Association Found Between Chronic Diseases and Mental Illness Among Less Fortunate Individuals

People from poor or middle-income households with conditions such as diabetes or asthma face greater risk for serious mental illness.

An association was found between individuals from poor or middle-income households suffering from a chronic health condition and the probability of serious mental illness (SMI).

Researchers examined data from the 2011 New York City Community Health Survey of more than 8000 adults (N = 8792) using logistic regression modeling. They also included interaction terms or models classified by household income in order to determine where there was effect modification.

The results of the study, published in the Journal of Community Psychology, showed that those with chronic health conditions like asthma, cardiovascular disease, or diabetes, were more likely to report probable SMI if they were from poor to middle-income households.

The most significant association was found between diabetes and household income for probable SMI.

The stratified models showed that asthma was associated with probable SMI among poor households (< 100% federal poverty), while diabetes was found to only have an association with probable SMI among middle-income households (200% to < 400% federal poverty).
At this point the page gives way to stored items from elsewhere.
Fixpoint qual_attrs_loop (k : nat) (lst : nodep) (relname1 relname2 : charp) (attrs : list (charp * charp)) :
    option (res Z (list (charp * charp))) :=
  match k with
  | O => Some (Err E_TOOMANYATTRS)
  | S k =>
      match lst with
      | None => Some (Ok attrs)
      | Some _ =>
          '(self, next) ← LIST_of lst;
          '(r, a) ← QUALATTR_of self;
          c ← compare_at r relname1;
          c' ← (if decide (c <> 0) then compare_at r relname2 else Some 0);
          if decide (c' <> 0) then Some (Err E_INCOMPATIBLE)
          else qual_attrs_loop k next relname1 relname2 (attrs ++ [(r, a)])
      end
  end.

Definition mk_qual_attrs (lst : nodep) (relname1 relname2 : charp) := qual_attrs_loop MAXATTRS lst relname1 relname2 [].

Fixpoint attr_descrs_loop (k : nat) (lst : nodep) (descrs : list (charp * Datatype * Z)) :
    option (res Z (list (charp * Datatype * Z))) :=
  match k with
  | O => Some (Err E_TOOMANYATTRS)
  | S k =>
      match lst with
      | None => Some (Ok descrs)
      | Some _ =>
          '(self, next) ← LIST_of lst;
          u ← u_of self;
          '(name, format) ← match u with ATTRTYPE a f => Some (a, f) | _ => None end;
          match parse_format_string format with
          | Err e => Some (Err e)
          | Ok (type, len) => attr_descrs_loop k next (descrs ++ [(name, type, len)])
          end
      end
  end.
Lemma join_exact_witness :
  exists w n fuel, query_world = Some w /\
    let run := QU_Join NLJoin (fun _ => xff) n fuel "res" 2 [demo_info "b" 0 5; u_info "b" 0 5] (demo_info "a" 1 4) LT (u_info "a" 1 4) w in
    run = None \/ exists w' lr', run = Some (Ok tt, w') /\ heap_at ∅ w' "res" lr' /\
      (heap_recs lr').*2 ≡ₚ [chars "hellofifty"; chars "worldeight"; chars "worldfifty"].
Proof.
  destruct query_world_ok as (w & la & lr & l1 & l2 & Hw & Hrd & Hres & Hnil & [Hat Hu Hata Hs (rids & Hp & Hlen) (rids' & Hp' & Hlen')]).
  assert (length (heap_recs l1) = 2%nat) as Hl1.
  { rewrite Hp, length_zip_with, Hlen. reflexivity. }
  set (n := S (length (heap_recs l1) + length (heap_recs l2) + length (heap_recs la))%nat).
  set (fuel := (length (heap_recs l1) + length l1 + (length (heap_recs l2) + length l2) + (length (heap_recs la) + length la))%nat).
  exists w, n, fuel. split; [exact Hw|]. cbn zeta.
  destruct (join_exact NLJoin (fun _ => xff) n fuel ∅ w la demo_A2 2 _ _ _ LT "res" lr l1 l2 _ _ _ (or_introl eq_refl) demo_join_args eq_refl) as
    [(w' & lr' & R & _ & _ & Hat' & Hl' & _)|[R _]].
  - rewrite Hl1. exact (ready_le 3 4 8 8 _ _ ltac:(lia) ltac:(lia) Hrd).
  - exact Hata.
  - exact Hs.
  - exact Hres.
  - exact Hat.
  - exact Hu.
  - intros r s ([rid r'] & -> & Hr)%list_elem_of_fmap ([rid' s'] & -> & Hs')%list_elem_of_fmap.
    exact (demo_pairs r' s' (demo_row_in l1 rids _ rid r' Hp Hr) (demo_row_in l2 rids' _ rid' s' Hp' Hs')).
  - lia.
  - lia.
  - lia.
  - lia.
  - lia.
  - lia.
  - right. exists w', lr'. split; [exact R|]. split; [exact Hat'|]. rewrite Hnil, app_nil_r in Hl'. etransitivity; [exact Hl'|].
    exact (demo_join_new rids rids' _ _ Hlen Hlen' Hp Hp').
  - left. exact R.
Defined.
“The findings suggest that a person's physical and mental well-being are tied closely to one another," said study co-author Jeffrey Duong. "They also highlight the importance of getting health care providers the support and resources needed to screen and address the physical and mental health concerns of their patients. Recently, the US Department of Health and Human Services has sought to promote the implementation of integrated models of care in community health settings, which may enable providers to better identify and intervene in their patients' medical and behavioral health problems sooner, thereby improving health outcomes.”